Rare Variants For Human Height

At left, genetics of height. By The original uploader was Pete.Hurd at English Wikipedia - Transferred from en.wikipedia to Commons by MichaelSchoenitzer using CommonsHelper., Public Domain, 
https://commons.wikimedia.org/w/index.php?curid=19496489

Interesting paper, abstract:

Height is a highly heritable, classic polygenic trait with approximately 700 common associated variants identified through genome-wide association studies so far. Here, we report 83 height-associated coding variants with lower minor-allele frequencies (in the range of 0.1-4.8%) and effects of up to 2 centimetres per allele (such as those in IHH, STC2, AR and CRISPLD2), greater than ten times the average effect of common variants. In functional follow-up studies, rare height-increasing alleles of STC2 (giving an increase of 1-2 centimetres per allele) compromised proteolytic inhibition of PAPP-A and increased cleavage of IGFBP-4 in vitro, resulting in higher bioavailability of insulin-like growth factors.

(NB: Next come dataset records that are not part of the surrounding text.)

(** Where the addresses below the program are unused, moving the break adds
    zeroed private pages or frees the pages above the new break, and keeps the
    bytes in between. *)
Theorem brk_correct (p : Process V W I F) (a : A) (m : mem) (c : Z -> Z) (addr : Z) (pages : gmap Z (Z * Z)) :
  let old := pages_of (pr_break p) in
  let new := pages_of addr in
  shows (PM := PM) self σ0 (heap_pages old) c a m pages -> pr_space p = self -> 0 <= pr_break p -> 0 < addr ->
  old <= limit -> new <= limit -> 4 * (new - old) <= Z.of_nat (size (fa_free a)) ->
  wp (sys_mem_brk (PM := PM) p a m addr) (fun '(p', a', m', r) => r = addr /\ p' = with_break p addr /\
    (exists pages', shows (PM := PM) self σ0 (heap_pages new) (fun v => if v <? 4096 * old then c v else 0) a' m' pages') /\
    (new <= old -> Z.of_nat (size (fa_free a')) = Z.of_nat (size (fa_free a)) + (old - new))).
Proof using Hσ Hlimit.
  intros old new Hs Hsp Hb0 Ha Hol Hnl Hfr. pose proof (pages_of_bounds (pr_break p)) as Ho. pose proof (pages_of_bounds addr) as Hn.
  fold old in Ho. fold new in Hn. unfold sys_mem_brk. cbv zeta. rewrite (proj2 (Z.eqb_neq addr 0)) by lia.
  wp_step. apply wp_mem_page_align_up; [lia|unfold U64; lia|]. wp_step. apply wp_mem_page_align_up; [lia|unfold U64; lia|].
  fold old new. rewrite Hsp. change PAGE_SIZE with 4096.
  assert (shows (PM := PM) self σ0 (heap_pages old) (fun v => if v <? 4096 * old then c v else 0) a m pages) as Hs0.
  { apply (shows_bytes _ _ _ _ _ _ _ _ Hs). intros k j pg. rewrite lookup_heap by lia. case_decide; [|done]. intros _ Hj.
    by rewrite (proj2 (Z.ltb_lt _ _)) by lia. }
  destruct (Z.ltb_spec (4096 * old) (4096 * new)) as [Hlt|Hge].
  { replace ((4096 * new - 4096 * old) / 4096) with (new - old) by (clear; divlia). wp_step.
    eapply wp_mono; [apply (wp_map_zeroed self σ0 heap_page old (Z.to_nat (new - old)) _ _ a m pages 0 eq_refl heap_page_plain Hs0)|]; try lia.
    - intros k Hk. rewrite lookup_heap, decide_False by lia. split; [done|]. apply Hσ. lia.
    - intros v Hv. rewrite (proj2 (Z.ltb_ge _ _)); [done|]. clear -Hv. divlia.
    - intros [[a' m'] r] [-> [pages' Hs']]. wp_step. split; [done|]. split; [done|]. split; [|lia]. exists pages'.
      replace (heap_pages new) with (put_pages (old + 0) (Z.to_nat (new - old)) (fun _ => heap_page) (heap_pages old)); [done|].
      apply map_eq. intros k. rewrite lookup_put, !lookup_heap by lia. repeat case_decide; first [done|lia]. }
  destruct (Z.ltb_spec (4096 * new) (4096 * old)) as [Hlt|Hge'].
  - replace ((4096 * old - 4096 * new) / 4096) with (old - new) by (clear; divlia). wp_step.
    eapply wp_mono; [apply (wp_unmap_free self σ0 new (Z.to_nat (old - new)) _ _ a m pages 0 Hs0)|]; try lia.
    + intros k Hk. rewrite lookup_heap, decide_True by lia. split; [by exists heap_page|]. intros v Hv. apply Hσ. clear -Hv Hk Hol Hn Ha. divlia.
    + intros [a' m'] [[pages' Hs'] Hsz]. wp_step. split; [done|]. split; [done|]. split; [|lia]. exists pages'.
      replace (heap_pages new) with (del_pages (new + 0) (Z.to_nat (old - new)) (heap_pages old)); [done|].
      apply map_eq. intros k. rewrite lookup_del, !lookup_heap by lia. repeat case_decide; first [done|lia].
  - wp_step. split; [done|]. split; [done|]. assert (new = old) as -> by lia. split; [by exists pages|lia].
Qed.
End Break.

(** ** Shared memory objects *)
Section Shm.
Context {A : Type} `{FA : FrameAllocator A} `{FD : !FrameDeallocator A} (off : Z).

Definition frame_addrs (l : list Z) : list Z := (fun f => f * 4096) <$> l.

(** The frames [l] are in use, each once. *)
Definition held (l : list Z) (a : A) : Prop := NoDup l /\ Forall (fun f => fd_managed (A := A) f /\ f ∉ fa_free a) l.

Definition zeroed (l : list Z) (m : mem) : Prop := forall f x, f ∈ l -> in_frame off (f * 4096) x -> m x = 0.

Lemma wp_free_frames l a m :
  fa_inv a m -> held l a ->
  wp (free_frames (frame_addrs l) a m) (fun '(a', m') => fa_inv a' m' /\ fa_offset a' = fa_offset a /\
    fa_free a' = list_to_set l ∪ fa_free a).
Proof using.
  revert a m. induction l as [|f l IH]; intros a m Hi [Hnd Hl]; cbn [frame_addrs fmap list_fmap free_frames].
  { wp_step. split; [done|]. split; [done|]. set_solver. }
  apply NoDup_cons in Hnd as [Hf Hnd]. apply Forall_cons in Hl as [[Hm Hnf] Hl]. wp_step.
  eapply wp_mono; [by apply fd_deallocate_spec|]. intros [a1 m1] (Hi1 & Ho1 & Hf1 & _).
  eapply wp_mono; [apply (IH a1 m1 Hi1)|].
  - split; [done|]. apply Forall_forall. intros g Hg. pose proof (proj1 (Forall_forall _ _) Hl g Hg) as [? ?].
    split; [done|]. rewrite Hf1. intros [->%elem_of_singleton|?]%elem_of_union; done.
  - intros [a2 m2] (Hi2 & Ho2 & Hf2). split; [done|]. split; [congruence|]. rewrite Hf2, Hf1. set_solver.
Qed.

Lemma wp_shm_allocate n l a m :
  fa_inv a m -> fa_offset a = off -> held l a -> zeroed l m ->
  wp (shm_allocate (off := off) n (frame_addrs l) a m) (fun '(a', m', o) => fa_inv a' m' /\ fa_offset a' = off /\
    match o with
    | Some frames => exists l', frames = frame_addrs l' /\ length l' = (length l + n)%nat /\ held l' a' /\ zeroed l' m' /\
        list_to_set l' ∪ fa_free a' = list_to_set l ∪ fa_free a
    | None => fa_free a' = list_to_set l ∪ fa_free a /\ (size (fa_free a) < n)%nat
    end).
Proof using.
  revert l a m. induction n as [|n IH]; intros l a m Hi Ho Hl Hz; unfold shm_allocate; fold (shm_allocate (off := off)).
  { wp_step. split; [done|]. split; [done|]. exists l. split_and!; try done; lia. }
  wp_step. eapply wp_mono; [by apply fa_allocate_spec|]. intros [a1 [p|]] (Hi1 & Ho1 & Hr).
  2:{ destruct Hr as [-> He]. wp_step. eapply wp_mono; [by apply wp_free_frames|]. intros [a2 m2] (Hi2 & Ho2 & Hf2). wp_step.
      split; [done|]. split; [congruence|]. split; [done|]. rewrite He, size_empty. lia. }
  destruct Hr as (f & -> & Hf & Hfree). destruct (fa_frame_bound _ _ _ Hi Hf) as (H0 & Hb & Hlo & Hhi).
  unfold FRAME_SIZE, PAGE_SIZE in *. rewrite Ho in *. cbv zeta. rewrite VirtAddr_add_canonical by (right; unfold U64 in *; lia).
  destruct Hl as [Hnd Hl]. assert (f ∉ l) as Hfl.
  { intros Hin. by destruct (proj1 (Forall_forall _ _) Hl f Hin). }
  assert (forall x, ~ in_frame off (f * 4096) x -> write_bytes m (off + f * 4096) 0 4096 x = m x) as Hout.
  { intros x Hx. unfold write_bytes, in_frame in *. by zcases. }
  replace (frame_addrs l ++ [f * 4096]) with (frame_addrs (l ++ [f])) by (unfold frame_addrs; by rewrite fmap_app).
  eapply wp_mono; [apply (IH (l ++ [f]) a1)|].
  - apply (fa_inv_mem a1 m); [done|]. intros g x Hg Hx. apply Hout. intros Hx'. rewrite Hfree in Hg.
    assert (g = f) as -> by (unfold in_frame, FRAME_SIZE in *; rewrite Ho1 in Hx; lia). set_solver.
  - done.
  - split; [apply NoDup_app; split_and!; [done|set_solver|apply NoDup_singleton]|]. apply Forall_app. rewrite Hfree. split.
    + apply (Forall_impl _ _ _ Hl). intros g [? ?]. split; [done|set_solver].
    + apply Forall_singleton. split; [by apply (fd_free_managed a m)|set_solver].
  - intros g x Hin Hx. apply elem_of_app in Hin as [Hg|Hg%list_elem_of_singleton]; [|subst g].
    + rewrite Hout; [by apply (Hz g)|]. intros Hx'. by rewrite (in_frame_inj off _ _ _ Hx Hx') in Hg.
    + unfold write_bytes, in_frame in *. by zcases.
  - assert (list_to_set (l ++ [f]) ∪ fa_free a1 = list_to_set l ∪ fa_free a) as Es.
    { rewrite list_to_set_app_L, Hfree. cbn [list_to_set foldr]. apply set_eq. intros x. destruct (decide (x = f)); set_solver. }
    intros [[a2 m2] o] (Hi2 & Ho2 & Hr). split; [done|]. split; [done|]. destruct o as [frames|].
    + destruct Hr as (l' & -> & Hlen & Hh & Hz' & Hs). exists l'. split_and!; try done; [|by rewrite Hs].
      rewrite Hlen, length_app. cbn [length]. lia.
    + destruct Hr as [Hr Hsz]. split; [by rewrite Hr|]. pose proof (size_take_out _ _ Hf). rewrite Hfree in Hsz. lia.
Qed.
(* ===== verification/Executor.v ===== *)
(** * The executors of all CPUs

    [kernel/sched/src/executor.rs], the work stealing of
    [kernel/kernel/src/sched/smp.rs] and the waking half of
    [kernel/sched/src/waker.rs].  Every CPU runs the loop of [Executor::run];
    one step of a CPU is one critical section of a lock, or one piece of code
    between two of them, so that the steps of the CPUs interleave as the locks
    allow.  What a future does when it is polled is not fixed: while it is
    polled it may wake any waker that exists and spawn tasks, and it ends with
    [Ready] or [Pending].  The outcome of a [try_lock] and the start offset of
    work stealing are part of a step's label. *)

From S2P Require Import Prelude Sched.

Section Executor.
(** The type of futures, and the build option for work stealing
    (the negation of [hadron_no_work_steal]). *)
Context {F : Type} (work_steal : bool).

Record TaskEntry : Type := mkTaskEntry { te_future : F; te_meta : TaskMeta }.

Record Executor : Type := mkExecutor {
  ex_tasks : gmap Z TaskEntry;
  ready_queues : ReadyQueues;
}.

Definition Executor_new : Executor := mkExecutor ∅ ReadyQueues_new.

Definition ex_push (self : Executor) (p : Priority) (id : Z) : Executor :=
  mkExecutor (ex_tasks self) (rq_push (ready_queues self) p id).

Definition ex_insert (self : Executor) (id : Z) (e : TaskEntry) : Executor :=
  mkExecutor (<[id := e]> (ex_tasks self)) (ready_queues self).

Definition ex_remove (self : Executor) (id : Z) : Executor :=
  mkExecutor (delete id (ex_tasks self)) (ready_queues self).

(** [rq_free] and [tasks_free]: whether the two [try_lock]s succeed. *)
Definition steal_task (self : Executor) (rq_free tasks_free : bool)
    : Executor * option (Z * Priority * TaskEntry) :=
  if negb rq_free then (self, None) else
  let '(rq, o) := steal_one (ready_queues self) in
  match o with
  | None => (mkExecutor (ex_tasks self) rq, None)
  | Some (priority, id) =>
      let entry := if tasks_free then ex_tasks self !! id else None in
      match entry with
      | Some entry => (mkExecutor (delete id (ex_tasks self)) rq, Some (id, priority, entry))
      | None => (mkExecutor (ex_tasks self) (rq_push rq priority id), None)
      end
  end.
(* ===== verification/Signal.v ===== *)
(** * Signals

    Pending, blocked and handled signals of a process (kernel/src/proc/signal.rs),
    their delivery to handlers of the program (kernel/src/proc/mod.rs), and the
    system calls around them (kernel/src/syscall/process.rs, userptr.rs).  The
    operations exist twice: as calls that run alone, for the code that delivers
    signals, and as threads that share a [SignalState], one atomic access at a
    time. *)

From S2P Require Import Prelude Mem Std FsTypes Threads.

Definition SIGINT : Z := 2.
Definition SIGQUIT : Z := 3.
Definition SIGKILL : Z := 9.
Definition SIGSEGV : Z := 11.
Definition SIGPIPE : Z := 13.
Definition SIGTERM : Z := 15.
Definition SIGCHLD : Z := 17.
Definition SIGSTOP : Z := 19.
Definition SIG_DFL : Z := 0.
Definition SIG_IGN : Z := 1.
Definition SA_RESTART : Z := 0x10000000.
Definition SA_RESETHAND : Z := 0x80000000.
Definition MAX_SIGNAL : Z := 63.
Definition HANDLER_TABLE_SIZE : nat := 64.

Definition is_valid (signum : Z) : bool := (1 <=? signum) && (signum <=? MAX_SIGNAL).

Inductive SignalAction : Type := ActTerminate | ActIgnore.

Definition default_action (signum : Z) : SignalAction :=
  if existsb (Z.eqb signum) [SIGINT; SIGKILL; SIGQUIT; SIGSEGV; SIGPIPE; SIGTERM] then ActTerminate
  else if signum =? SIGCHLD then ActIgnore
  else ActTerminate.

Inductive SignalDisposition : Type :=
| DispDefault (a : SignalAction)
| DispIgnore
| DispHandler (handler : Z).

Definition PACKED_FLAG_RESTART : Z := Z.shiftl 1 48.
Definition PACKED_FLAG_RESETHAND : Z := Z.shiftl 1 49.
Definition PACKED_HANDLER_MASK : Z := Z.shiftl 1 48 - 1.

Definition pack_flags (sa_flags : Z) : Z :=
  let packed := 0 in
  let packed := if negb (Z.land sa_flags SA_RESTART =? 0) then Z.lor packed PACKED_FLAG_RESTART else packed in
  if negb (Z.land sa_flags SA_RESETHAND =? 0) then Z.lor packed PACKED_FLAG_RESETHAND else packed.

Definition unpack_flags (packed : Z) : Z :=
  let flags := 0 in
  let flags := if negb (Z.land packed PACKED_FLAG_RESTART =? 0) then Z.lor flags SA_RESTART else flags in
  if negb (Z.land packed PACKED_FLAG_RESETHAND =? 0) then Z.lor flags SA_RESETHAND else flags.

Record SignalState : Type := mkSignalState {
  ss_pending : Z;
  ss_blocked : Z;
  ss_handlers : list Z;
}.

Definition with_pending (self : SignalState) (p : Z) : SignalState := mkSignalState p (ss_blocked self) (ss_handlers self).
Definition with_blocked (self : SignalState) (b : Z) : SignalState := mkSignalState (ss_pending self) b (ss_handlers self).
Definition with_handlers (self : SignalState) (h : list Z) : SignalState := mkSignalState (ss_pending self) (ss_blocked self) h.

Definition SignalState_new : SignalState := mkSignalState 0 0 (replicate HANDLER_TABLE_SIZE SIG_DFL).

Definition post (self : SignalState) (signum : Z) : SignalState :=
  if is_valid signum then with_pending self (Z.lor (ss_pending self) (Z.shiftl 1 signum)) else self.

Definition unblockable : Z := Z.lor (Z.shiftl 1 SIGKILL) (Z.shiftl 1 SIGSTOP).

Definition deliverable (pending blocked : Z) : Z := Z.land pending (Z.lor (not64 blocked) unblockable).

(** The signal a round of [dequeue] chooses. *)
Definition dequeue_pick (pending blocked : Z) : option Z :=
  let d := deliverable pending blocked in
  if d =? 0 then None
  else Some (if negb (Z.land d (Z.shiftl 1 SIGKILL) =? 0) then SIGKILL else trailing_zeros64 d).

Definition dequeue_clear (pending signum : Z) : Z := Z.land pending (not64 (Z.shiftl 1 signum)).

Definition dequeue (self : SignalState) : SignalState * option Z :=
  match dequeue_pick (ss_pending self) (ss_blocked self) with
  | None => (self, None)
  | Some signum => (with_pending self (dequeue_clear (ss_pending self) signum), Some signum)
  end.

Definition has_pending (self : SignalState) : bool := negb (deliverable (ss_pending self) (ss_blocked self) =? 0).

(** The mask a round of [set_mask] computes; none for another [how]. *)
Definition set_mask_new (how set old : Z) : option Z :=
  let new := if how =? 0 then Some (Z.lor old set)
             else if how =? 1 then Some (Z.land old (not64 set))
             else if how =? 2 then Some set
             else None in
  match new with
  | Some new => Some (Z.land new (not64 unblockable))
  | None => None
  end.

Definition set_mask (self : SignalState) (how set : Z) : SignalState * Z :=
  let old := ss_blocked self in
  match set_mask_new how set old with
  | Some new => (with_blocked self new, old)
  | None => (self, old)
  end.

Definition handler_at (self : SignalState) (signum : Z) : exec Z :=
  match ss_handlers self !! Z.to_nat signum with Some p => Ret p | None => Panic end.

Definition store_handler (self : SignalState) (signum p : Z) : SignalState :=
  with_handlers self (<[Z.to_nat signum := p]> (ss_handlers self)).
Lemma wp_internet_checksum data :
  sum_fits data ->
  wp (internet_checksum data) (fun c =>
    0 <= c <= 65535 /\ 0 < words_sum data + c /\ (65535 | words_sum data + c) /\
    (c = 0 <-> checksum_ok data)).
Proof.
  intros Hd. pose proof (sum_fits_bound _ Hd) as Hw. pose proof Hd as [Hb Hlen].
  unfold internet_checksum. wp_step.
  eapply wp_mono; [apply wp_sum_words; rewrite ?drop_0; try done; simpl; lia|].
  intros [i s]. cbn [Z.to_nat]. rewrite drop_0. intros (Hi & Hi2 & Hs & Hsum).
  assert (forall s', s' = words_sum data ->
    wp (sum ← fold_sum 3 s'; Ret (not16 (sum mod 2 ^ 16))) (fun c =>
    0 <= c <= 65535 /\ 0 < words_sum data + c /\ (65535 | words_sum data + c) /\
    (c = 0 <-> checksum_ok data))) as Hend.
  { intros s' ->. wp_step. eapply wp_mono; [by apply wp_fold_sum|]. intros r (Hr & [k Hk] & Hz & Hp).
    wp_step. rewrite Z.mod_small by lia. rewrite not16_sub by lia.
    assert (65535 | words_sum data + (65535 - r)) by (exists (k + 1); lia).
    split_and!; [lia|lia|lia|done|]. unfold checksum_ok. split.
    - intros. assert (r = 65535) by lia. split; [lia|]. exists (k + 1). lia.
    - intros [Hpos [m Hm]]. assert (65535 | r) as [j Hj] by (exists (m - k); lia). lia. }
  wp_step. pose proof (words_sum_drop data (Z.to_nat i)) as Hdr.
  destruct (Z.ltb_spec i (Z.of_nat (length data))) as [Hlt|Hge].
  - destruct (lookup_lt_is_Some_2 data (Z.to_nat i) ltac:(lia)) as [a Ha].
    rewrite Ha, (proj2 (lookup_ge_None data (S (Z.to_nat i)))) in Hdr by lia.
    pose proof (Forall_lookup_1 _ _ _ _ Hb Ha) as Ba. unfold is_byte in Ba.
    wp_step. eapply wp_idx; [lia|done|]. rewrite Z.shiftl_mul_pow2 by lia. change (2 ^ 8) with 256.
    apply wp_add32; [lia|]. apply Hend. lia.
  - apply wp_ret. apply Hend. rewrite (proj2 (lookup_ge_None data (Z.to_nat i))) in Hdr by lia. lia.
Qed.

Lemma to_be_u16_bytes x : 0 <= x <= 65535 -> Forall is_byte (to_be_u16 x).
Proof. intros Hx. unfold to_be_u16, is_byte. repeat constructor; divlia. Qed.

Lemma to_from_be a b : is_byte a -> is_byte b -> to_be_u16 (from_be_u16 a b) = [a; b].
Proof. unfold is_byte, to_be_u16, from_be_u16. intros Ha Hb. repeat f_equal; divlia. Qed.

Lemma from_to_be x : from_be_u16 (x / 256) (x mod 256) = x.
Proof. unfold from_be_u16. divlia. Qed.

(** Filling in the checksum of a message makes it verify. *)
Lemma checksum_fill l1 l2 c :
  Nat.Even (length l1) ->
  0 < words_sum (l1 ++ [0; 0] ++ l2) + c ->
  (65535 | words_sum (l1 ++ [0; 0] ++ l2) + c) ->
  checksum_ok (l1 ++ to_be_u16 c ++ l2).
Proof.
  intros He. unfold checksum_ok. rewrite (words_sum_app l1 ([0; 0] ++ l2)) by done.
  rewrite (words_sum_app l1 (to_be_u16 c ++ l2)) by done. unfold to_be_u16. cbn [words_sum app]. rewrite from_to_be. change (from_be_u16 0 0) with 0.
  intros Hp Hd. split; [lia|]. eapply eq_ind; [exact Hd|lia].
Qed.

(** ** Buffers in segments *)

Lemma split_at {A} (n : nat) (l : list A) :
  (n <= length l)%nat -> exists l1 l2, l = l1 ++ l2 /\ length l1 = n.
Proof. intros Hn. exists (take n l), (drop n l). rewrite take_drop, length_take. split; [done|lia]. Qed.

Lemma wp_slice_at {A} (l l1 m l2 : list A) lo hi (Q : list A -> Prop) :
  l = l1 ++ m ++ l2 -> lo = Z.of_nat (length l1) -> hi = lo + Z.of_nat (length m) ->
  Q m -> wp (slice l lo hi) Q.
Proof.
  intros -> -> -> HQ. apply wp_slice; [lia|rewrite !length_app; lia|].
  rewrite Nat2Z.id, drop_app_length. replace (Z.to_nat _) with (length m) by lia. by rewrite take_app_length.
Qed.

Lemma wp_copy_at {A} (l l1 old l2 src : list A) lo hi (Q : list A -> Prop) :
  l = l1 ++ old ++ l2 -> lo = Z.of_nat (length l1) -> hi = lo + Z.of_nat (length old) ->
  length src = length old ->
  Q (l1 ++ src ++ l2) -> wp (copy_from_slice l lo hi src) Q.
Proof.
  intros -> -> -> Hs HQ. apply wp_copy_from_slice; [lia|rewrite !length_app; lia|lia|].
  rewrite Nat2Z.id, take_app_length. replace (Z.to_nat _) with (length (l1 ++ old)) by (rewrite length_app; lia).
  by rewrite (app_assoc l1 old l2), drop_app_length.
Qed.

Lemma wp_upd_at {A} (l l1 l2 : list A) x y i (Q : list A -> Prop) :
  l = l1 ++ x :: l2 -> i = Z.of_nat (length l1) -> Q (l1 ++ y :: l2) -> wp (upd l i y) Q.
Proof.
  intros -> -> HQ. apply wp_upd; [rewrite length_app; simpl; lia|]. by rewrite Nat2Z.id, list_insert_mid.
Qed.

Lemma array_from_ok n l : length l = n -> array_from n l = Some l.
Proof. intros Hl. unfold array_from. by rewrite decide_True. Qed.

Lemma bytes_eqb_spec a b : bytes_eqb a b = true <-> a = b.
Proof. apply bool_decide_eq_true. Qed.

Lemma bytes_eqb_refl a : bytes_eqb a a = true.
Proof. by apply bytes_eqb_spec. Qed.

(** Reassociates segments and computes lengths. *)
Ltac seg := rewrite ?length_app, <- ?app_assoc; simpl; (done || lia).

Lemma length_S_inv {A} (l : list A) n :
  length l = S n -> exists x l', l = x :: l' /\ length l' = n.
Proof. destruct l as [|x l]; [done|]. intros [= H]. eauto. Qed.

(** A list of known length, byte by byte. *)
Tactic Notation "all_bytes" integer(n) hyp(H) :=
  do n (apply length_S_inv in H as (? & ? & -> & H)); apply nil_length_inv in H as ->.

(** Bytes written out. *)
Ltac bytes := repeat apply Forall_cons_2; try apply Forall_nil_2; unfold is_byte in *; lia.

(** *** Ethernet *)

Lemma wp_eth_parse buf :
  wp (EthernetHeader_parse buf) (fun r =>
    match r with
    | Some (h, p) => buf = eth_dst h ++ eth_src h ++ eth_ethertype h ++ p /\
        length (eth_dst h) = 6%nat /\ length (eth_src h) = 6%nat /\ length (eth_ethertype h) = 2%nat
    | None => (length buf < 14)%nat
    end).
Proof.
  unfold EthernetHeader_parse, ETHERNET_HEADER_LEN.
  destruct (Z.ltb_spec (Z.of_nat (length buf)) 14); [apply wp_ret; lia|].
  destruct (split_at 6 buf) as (d & b1 & -> & Hd); [lia|]. rewrite length_app in *.
  destruct (split_at 6 b1) as (s & b2 & -> & Hs); [lia|]. rewrite length_app in *.
  destruct (split_at 2 b2) as (t & p & -> & Ht); [lia|]. rewrite length_app in *.
  wp_step. apply (wp_slice_at _ [] d (s ++ t ++ p)); [seg..|]. rewrite array_from_ok by done.
  wp_step. apply (wp_slice_at _ d s (t ++ p)); [seg..|]. rewrite array_from_ok by done.
  wp_step. apply (wp_slice_at _ (d ++ s) t p); [seg..|]. rewrite array_from_ok by done.
  wp_step. apply (wp_slice_at _ (d ++ s ++ t) p []); [rewrite app_nil_r; seg|seg|seg|].
  by wp_steps.
Qed.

These 83 height-associated variants overlap genes that are mutated in monogenic growth disorders and highlight new biological candidates (such as ADAMTS3, IL11RA and NOX4) and pathways (such as proteoglycan and glycosaminoglycan synthesis) involved in growth. Our results demonstrate that sufficiently large sample sizes can uncover rare and low-frequency variants of moderate-to-large effect associated with polygenic human phenotypes, and that these variants implicate relevant genes and pathways.

Obviously, there's nothing you can do about what gene variants you inherited and nothing you can do about height as an adult, but genetic height potential can be maximized by having adequate nutrition while growing, which is why people in given populations tend to be taller today than in centuries past.